Collected data entries:
(* ===== verification/ServerConnection.v ===== *)
(** * The rpc server's connection

    What a [Connection] does when it hosts the rpc submitter
    ([protosocket-rpc/src/server/{socket_server,rpc_submitter}.rs] over
    [protosocket-connection/src/connection.rs]): its polls are runs of the
    submitter that take the messages it reads and give the messages it writes. *)

From S2P Require Import Prelude Spillway Encoding Connection ConnectionSpec RpcMessage ExampleService.
From S2P Require Import RpcServer RpcServerSpec.
Local Open Scope N_scope.
Local Open Scope run_scope.

(** ** The submitter as a component: requests go in, responses come out *)

(** The codec that keeps the messages as they are. *)
#[local] Instance recorder {M} : Encoder unit M M := {|
  encode _ m := (m, tt);
  return_buffer _ _ := tt;
|}.

(** What a budget with that codec has taken. *)
Lemma recorded_messages {M} (ms : list M) : ([] : list M) ++ (encode_all (B:=M) tt ms).1 = ms.
Proof. induction ms as [|m ms IH]; [done|]. simpl in *. destruct (encode_all tt ms). simpl in *. by subst. Qed.

Section server_io.
Context {V K Req Res F S P W : Type}.
Context `{AtomicWaker W K} `{FutureOp F K Res} `{StreamOp S K Res}.
Context `{ConnectionService V K Req F S}.
Context `{!Message Req} `{MessageLaws Res}.
Context `{FuturesUnorderedLaws P (RpcStream F S) (u64 * RpcStreamEvent Res) (list (AbortCell W))}.
Abbreviation Sub := (RpcSubmitter V P W).
Implicit Types s : Sub.

(** What [poll_outbound_many] sends when there is [room], before any codec. *)
Definition submitter_answers s (k : K) (room : usize) : run (Poll (option unit) * Sub * list Res) :=
  let* '(p, s', b) := submitter_poll_outbound_many s k (mkSendBudget tt [] room) in
  Return (p, s', budget_send_buffer b).

Inductive server_io s : list Req → list Res → Sub → Prop :=
| server_request m : server_io s [m] [] (on_inbound s m).1.2
| server_respond k room p s' out :
    room < 2 ^ 64 → submitter_answers s k room = Return (p, s', out) → server_io s [] out s'
| server_service k : server_io s [] [] (reactor_poll (C:=unit) (B:=Res) s k).2.

(** The states of [RpcServerSpec], whose peer uses no id that is in use. *)
Definition server_reachable : Sub → Prop :=
  RpcReactor.reachable (C:=unit) (B:=Res) (K:=K) (Res:=Res) (F:=F) (S:=S) (Req:=Req).

Lemma server_reachable_ok s : server_reachable s → sub_ok s.
Proof. apply RpcReactor.reachable_ok. Qed.

(** The ids of the requests that start an rpc. *)
Definition normal_ids (ms : list Req) : list u64 :=
  message_id <$> filter (λ m, control_code m = Normal) ms.

Lemma normal_ids_app ms ms' : normal_ids (ms ++ ms') = normal_ids ms ++ normal_ids ms'.
Proof. unfold normal_ids. by rewrite filter_app, fmap_app. Qed.

Definition ids_fresh s (ms : list Req) : Prop := NoDup (normal_ids ms ++ (tags s).*1).

(** What a request does to the pool. *)
Lemma inbound_tags s (m : Req) :
  let s' := (on_inbound s m).1.2 in
  match control_code m with
  | Normal =>
      (∃ u, tags s' ≡ₚ (message_id m, u) :: tags s ∧ rejections s' = rejections s ∧
            match (new_rpc (connection_server s) m).1 with
            | RpcUnary _ => u = true | RpcStreaming _ => u = false | RpcCancelled => False end) ∨
      (tags s' = tags s ∧ rejections s' = rejections s ++ [message_id m])
  | _ => tags s' = tags s ∧ rejections s' = rejections s
  end.
Proof.
  unfold on_inbound. destruct (control_code m).
  - destruct (new_rpc (connection_server s) m) as [[f|x|] v]; simpl; [left..|by right].
    + exists true. split; [|done]. unfold tags. simpl. by rewrite pool_contents_push.
    + exists false. split; [|done]. unfold tags. simpl. by rewrite pool_contents_push.
  - unfold take_abort. destruct (aborts s !! message_id m) as [h|]; [|done]. simpl.
    by destruct (mark_aborted h (flags s)).
  - done.
Qed.

(** What an answer does to the pool: it is made of [Cancelled] for the last
    rejections and of what the pooled rpcs sent, and it settles the rpcs that leave. *)
Lemma answers_spec s k room p s' out :
  sub_ok s → room < 2 ^ 64 → submitter_answers s k room = Return (p, s', out) →
  ∃ sent ms, out = (cancelled <$> sent) ++ ms ∧ rejections s = rejections s' ++ reverse sent ∧
    Forall (λ m, ∃ id, id ∈ (tags s).*1 ∧ sent_by (F:=F) (S:=S) (K:=K) id m) ms ∧
    settled (tags s) (tags s') ms ∧ (tags s').*1 ⊆+ (tags s).*1.
Proof.
  intros Hok Hroom He. unfold submitter_answers in He.
  apply run_bind_Return in He as ([[p1 s1] b1] & He1 & He). injection He as -> -> <-.
  destruct (submitter_poll_outbound_spec s k (mkSendBudget tt [] room) Hok Hroom)
    as (rest & sent & a & pl & st & b' & ms & He2 & Hu & Hok' & Hrej & Hids & Hset & Hss & _).
  rewrite He1 in He2. injection He2 as _ Hs Hb. subst b'.
  apply budget_uses_spec in Hu as [_ ->]; [|done].
  exists sent, ms. rewrite Hs, !tags_ids. split_and!; try done; [apply recorded_messages|].
  by apply fmap_submseteq.
Qed.

Lemma server_step_reachable s i o s' :
  server_io s i o s' → server_reachable s → ids_fresh s i → server_reachable s'.
Proof.
  intros [m|k room p s2 out Hw He|k] Hr Hf.
  - apply RpcReactor.reach_inbound; [done|]. intros Hm. unfold ids_fresh, normal_ids in Hf.
    rewrite filter_cons, decide_True in Hf by done. simpl in Hf. apply NoDup_cons in Hf as [Hn _].
    by rewrite tags_ids in Hn.
  - unfold submitter_answers in He. apply run_bind_Return in He as ([[p1 s1] b1] & He1 & He).
    injection He as -> <- _. by eapply RpcReactor.reach_outbound; [done| |exact He1].
  - by apply RpcReactor.reach_service.
Qed.
End server_io.

(** ** The submitter does not depend on the codec *)

Section codec_free.
Context {V K Req Res F S P W C B : Type}.
Context `{AtomicWaker W K} `{FutureOp F K Res} `{StreamOp S K Res}.
Context `{ConnectionService V K Req F S}.
Context `{!Message Req} `{!Message Res}.
Context `{!FuturesUnordered P (RpcStream F S) (u64 * RpcStreamEvent Res) (list (AbortCell W))}.
Context `{!Encoder C Res B}.
Abbreviation Sub := (RpcSubmitter V P W).
Implicit Types s : Sub.
Implicit Types b : SendBudget C B.
Implicit Types r : SendBudget unit Res.

(** Two budgets with the same room, and what each has become after the same
    messages. *)
Definition recorded b r b' r' : Prop :=
  budget_remaining r' = budget_remaining b' ∧
  ∃ ms, budget_uses b ms b' ∧ budget_send_buffer r' = budget_send_buffer r ++ ms.

Lemma recorded_refl b r : budget_remaining r = budget_remaining b → recorded b r b r.
Proof. intros Heq. split; [done|]. exists []. rewrite app_nil_r. split; [constructor|done]. Qed.

Lemma recorded_trans b r b1 r1 b2 r2 :
  recorded b r b1 r1 → recorded b1 r1 b2 r2 → recorded b r b2 r2.
Proof.
  intros (_ & ms1 & Hu1 & Hb1) (Hr & ms2 & Hu2 & Hb2). split; [done|]. exists (ms1 ++ ms2).
  split; [by eapply budget_uses_app|]. by rewrite Hb2, Hb1, app_assoc.
Qed.

Lemma reserve_recorded b r :
  budget_remaining r = budget_remaining b →
  match reserve b, reserve r with
  | Some p, Some p' => ∀ m, recorded b r (permit_send p m) (permit_send p' m)
  | None, None => True
  | _, _ => False
  end.
Proof.
  intros Heq. pose proof (λ p, uses_send b p) as Hu. unfold reserve in *. rewrite Heq in *.
  destruct (budget_remaining b =? 0); [done|]. intros m. specialize (Hu _ m eq_refl). split.
  - unfold permit_send. simpl. destruct (encode (budget_encoder b) m). simpl. by rewrite Heq.
  - exists [m]. split; [done|]. unfold permit_send. by simpl.
Qed.

Lemma rejections_recorded fuel s b r produced s' b' n :
  budget_remaining r = budget_remaining b →
  send_rejections fuel s b produced = Return (s', b', n) →
  ∃ r', send_rejections fuel s r produced = Return (s', r', n) ∧ recorded b r b' r'.
Proof.
  revert s b r produced. induction fuel as [|fuel IH]; intros s b r produced Hr He; [done|].
  cbn [send_rejections] in *. pose proof (reserve_recorded b r Hr) as Hres.
  assert (∀ x : Sub * SendBudget C B * usize, Return x = Return (s', b', n) → x = (s, b, produced) →
    ∃ r', Return (s, r, produced) = Return (s', r', n) ∧ recorded b r b' r') as Hstop.
  { intros x Hx ->. injection Hx as -> -> ->. exists r. split; [done|]. by apply recorded_refl. }
  destruct (rejections s) as [|id0 rej]; [by eapply Hstop|].
  destruct (reserve b) as [p|], (reserve r) as [p'|]; try done; [|by eapply Hstop].
  destruct (vec_pop _) as [[id rest]|]; [|by eapply Hstop].
  specialize (Hres (cancelled id)). destruct (IH _ _ (permit_send p' (cancelled id)) _ (proj1 Hres) He) as (r' & -> & Hr').
  exists r'. split; [done|]. by eapply recorded_trans.
Qed.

- PROBLEM DESCRIPTION
Would you output, unchanged, each line from the start of the records to the line that holds "(** ** The submitter as", both included and nothing else?

- EXERCISE RESULT
(* ===== verification/ServerConnection.v ===== *)
(** * The rpc server's connection

    What a [Connection] does when it hosts the rpc submitter
    ([protosocket-rpc/src/server/{socket_server,rpc_submitter}.rs] over
    [protosocket-connection/src/connection.rs]): its polls are runs of the
    submitter that take the messages it reads and give the messages it writes. *)

From S2P Require Import Prelude Spillway Encoding Connection ConnectionSpec RpcMessage ExampleService.
From S2P Require Import RpcServer RpcServerSpec.
Local Open Scope N_scope.
Local Open Scope run_scope.

(** ** The submitter as a component: requests go in, responses come out *)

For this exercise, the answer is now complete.